Boy, journalism is fun, isn’t it?
I’m generally old-fashioned here. I don’t think reporters ought to put on costumes and go on comedy shows. Even if you’re an opinion columnist,I’d forgo the funny hats. While I think we’re moving toward more personality-driven journalism with chats and blogs, I still think we have to uphold the dignity of good journalism…
I think it would be a good idea for the Post to offer some training for those who frequently appear, especially with the advent of the new Post radio station. Here is the commonsense advice that I’ve offered to reporters working for me who go on television or radio or live chats.
* Don’t say anything live you wouldn’t write in the paper. Don’t speculate without a sound basis in fact.
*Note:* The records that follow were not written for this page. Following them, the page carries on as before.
(* ===== verification/FileSystem.v ===== *)
(** * The file system is a table of byte arrays

    A fixed set of files, each with a path, an inode and blocks of its own, on one
    mounted volume. The specification keeps an array of bytes for every file,
    stored or open; the code keeps directory entries, inodes, blocks and a buffer
    per open file on one device. Any interleaving of opens, reads, writes, seeks,
    status calls and closes on the files gives the answers of the specification. *)
From stdpp Require Import gmap.
From S2P Require Import Prelude Hoare Layout OnDisk Device Context FileBuf Inode BlockMap Alloc FileIo FileSpec Files Directory Walk Lookup.

(** ** The specification *)

(** The files that are stored, with their bytes and size, and those that are open. *)
Record fs_spec : Type := mk_fs_spec {
  sp_stored : gmap nat (list Z * Z);
  sp_open : gmap nat byte_file
}.

(** [de] is what the static variable of [ext2_readdir] happens to hold. *)
Inductive fs_op : Type :=
| OpenOp (flags mode : Z) (de : dirent)
| FileOp (op : file_op)
| CloseOp.

(** The array of a file that was just opened. *)
Definition opened_bytes (flags : Z) (stored : list Z * Z) : byte_file :=
  mk_bytes (fst stored) (snd stored) 0 (has_flag flags O_RDWR || has_flag flags O_WRONLY) (has_flag flags O_APPEND)
    false ENONE.

Definition spec_fs (call : nat * fs_op) : M fs_spec answer := fun b =>
  let '(id, op) := call in
  match op with
  | OpenOp flags _ _ =>
      match sp_stored b !! id with
      | Some stored =>
          Ok (Status 0, mk_fs_spec (delete id (sp_stored b)) (<[id := opened_bytes flags stored]> (sp_open b)))
      | None => Fault BadPointer
      end
  | FileOp op =>
      match sp_open b !! id with
      | Some a =>
          '(r, a') ← spec_op op a;
          Ok (r, mk_fs_spec (sp_stored b) (<[id := set_bf_errno ENONE a']> (sp_open b)))
      | None => Fault BadPointer
      end
  | CloseOp =>
      match sp_open b !! id with
      | Some a =>
          Ok (Status 0, mk_fs_spec (<[id := (bf_data a, bf_size a)]> (sp_stored b)) (delete id (sp_open b)))
      | None => Fault BadPointer
      end
  end.

(** A file is opened when it is stored, without [O_TRUNC] and without asking for a new file; it is
    used and closed when it is open. *)
Definition fs_allowed (b : fs_spec) (call : nat * fs_op) : Prop :=
  match snd call with
  | OpenOp flags _ de =>
      is_Some (sp_stored b !! fst call) /\ length (d_name de) = 256%nat /\
      has_flag flags O_TRUNC = false /\ has_flag flags O_CREAT && has_flag flags O_EXCL = false
  | FileOp op => match sp_open b !! fst call with Some a => op_allowed a op | None => False end
  | CloseOp => is_Some (sp_open b !! fst call)
  end.

#[export] Instance fs_allowed_dec b call : Decision (fs_allowed b call).
Proof.
  unfold fs_allowed. destruct (snd call) as [flags mode de|op|]; [| |apply _].
  - repeat apply and_dec; apply _.
  - destruct (sp_open b !! fst call); apply _.
Defined.

(** ** The volume *)
Record file_info : Type := mk_info {
  fi_path : list Z;
  fi_ino : Z;
  fi_blocks : list Z
}.

Definition fs_run {D} `{BlockDevice D, Env} (fuel : nat) (infos : gmap nat file_info) (call : nat * fs_op) :
    M (open_files D) answer := fun st =>
  let '(id, op) := call in
  match op with
  | OpenOp flags mode de =>
      match infos !! id with
      | Some fi =>
          '((h, _), c) ← ext2_open fuel (fi_path fi) flags mode de (of_c st);
          match h with
          | OpenFile f => Ok (Status 0, mk_open_files (<[id := f]> (of_files st)) c)
          | _ => Ok (Status (-1), mk_open_files (of_files st) c)
          end
      | None => Fault BadPointer
      end
  | FileOp op => call_run (id, op) st
  | CloseOp =>
      match of_files st !! id with
      | Some f =>
          '((rc, h), c) ← h_close (OpenFile f) (of_c st);
          match h with
          | OpenFile f' => Ok (Status rc, mk_open_files (<[id := f']> (of_files st)) c)
          | _ => Ok (Status rc, mk_open_files (delete id (of_files st)) c)
          end
      | None => Fault BadPointer
      end
  end.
*Don’t try to be ironic or sarcastic; it’s always misinterpreted. Humor only works if it’s light and at no one’s expense but yourself.
*A relaxed, human manner is good for chats, but watch you don’t come off as unprofessional.
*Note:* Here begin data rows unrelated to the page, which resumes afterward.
(** A whole session. *)
Lemma session_step hint :
  simulates (volume_holds ps d0 infos) session_allowed spec_session (session_run fuel infos ps vs hint).
Proof.
  intros calls stored s Hs Hall. destruct (session_mounts hint stored s Hs) as (s1 & Hmount & Hs1).
  assert (Hpm : p_mount ps vs hint s = Ok ((0, LiveContext), s1)) by (unfold p_mount; by erewrite bind_ok by exact Hmount).
  pose proof (session_calls stored s1 calls Hs1 Hall) as Hcalls. unfold matches, spec_session, session_run.
  destruct (run_ops spec_fs calls (mk_fs_spec stored ∅)) as [[rs b]|f]; cbn [mbind res_bind].
  - destruct Hcalls as (s2 & Hcalls & Hs2). destruct (session_umounts (sp_stored b) s2 Hs2) as (s3 & Humount & Hs3).
    exists s3. split; [|exact Hs3]. erewrite bind_ok by exact Hpm. cbn [Z.eqb negb].
    assert (Hpu : p_umount LiveContext s2 = Ok ((0, FreedContext), s3)) by (unfold p_umount; by erewrite bind_ok by exact Humount).
    erewrite bind_ok by exact Hcalls. by erewrite bind_ok by exact Hpu.
  - erewrite bind_ok by exact Hpm. cbn [Z.eqb negb]. by apply bind_fault.
Qed.
End session_facts.

(** * Properties *)
Section volume_properties.
Context {D : Type} `{Env, BlockDeviceLaws D, !SteadyProtection D}.

(** C1: the volume is a table of byte arrays from session to session: over a valid volume on which the
    files lie apart from each other and from the superblock, every sequence of sessions, each of which
    mounts the volume, opens, reads, writes, seeks and closes files in any interleaving, and unmounts it,
    gives the answers of the specification, whose only state between sessions is the bytes and the size
    of every file: mounting and unmounting return 0, what one session wrote the next one reads, and at the
    end the volume holds the arrays again, everything else on it but the copies of the superblock being
    what it was at the start. The calls neither create nor truncate files, and stay within their blocks. *)
Theorem volume_keeps_files fuel ps vs hint (d0 : D) infos stored s sessions :
  volume fuel ps vs d0 infos -> (forall t, env_malloc t = true) ->
  volume_holds ps d0 infos stored s -> all_allowed session_allowed spec_session sessions stored ->
  match run_ops spec_session sessions stored with
  | Ok (answers, stored') => exists s', run_ops (session_run fuel infos ps vs hint) sessions s = Ok (answers, s') /\
      volume_holds ps d0 infos stored' s'
  | Fault f => run_ops (session_run fuel infos ps vs hint) sessions s = Fault f
  end.
Proof.
  intros Hvol Hmem Hs Hall.
  exact (simulates_run sessions stored s (session_step fuel ps vs d0 infos Hvol Hmem hint) Hs Hall).
Qed.
End volume_properties.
*You’re a serious reporter for a top-notch outfit. Act like it.
Do I sound like your stern maiden aunt or what?
Hmmm…”Don’t say anything live you wouldn’t write in the paper”? “You’re a serious reporter for a top-notch outfit. Act like it”? How, then, would Ms. Howell explain this: When she found herself coming under pressure from MediaMatters (for a mistake she later confessed to), she responded by declaring “The omb lesson is that I replied to mediamatters.org last week that I thought I had been misrepresented. That’s just brought another attack. From now on, I don’t reply.”
Really, which is worse: A reporter wearing a funny hat? Or an ombudsman choosing to ignore her critics?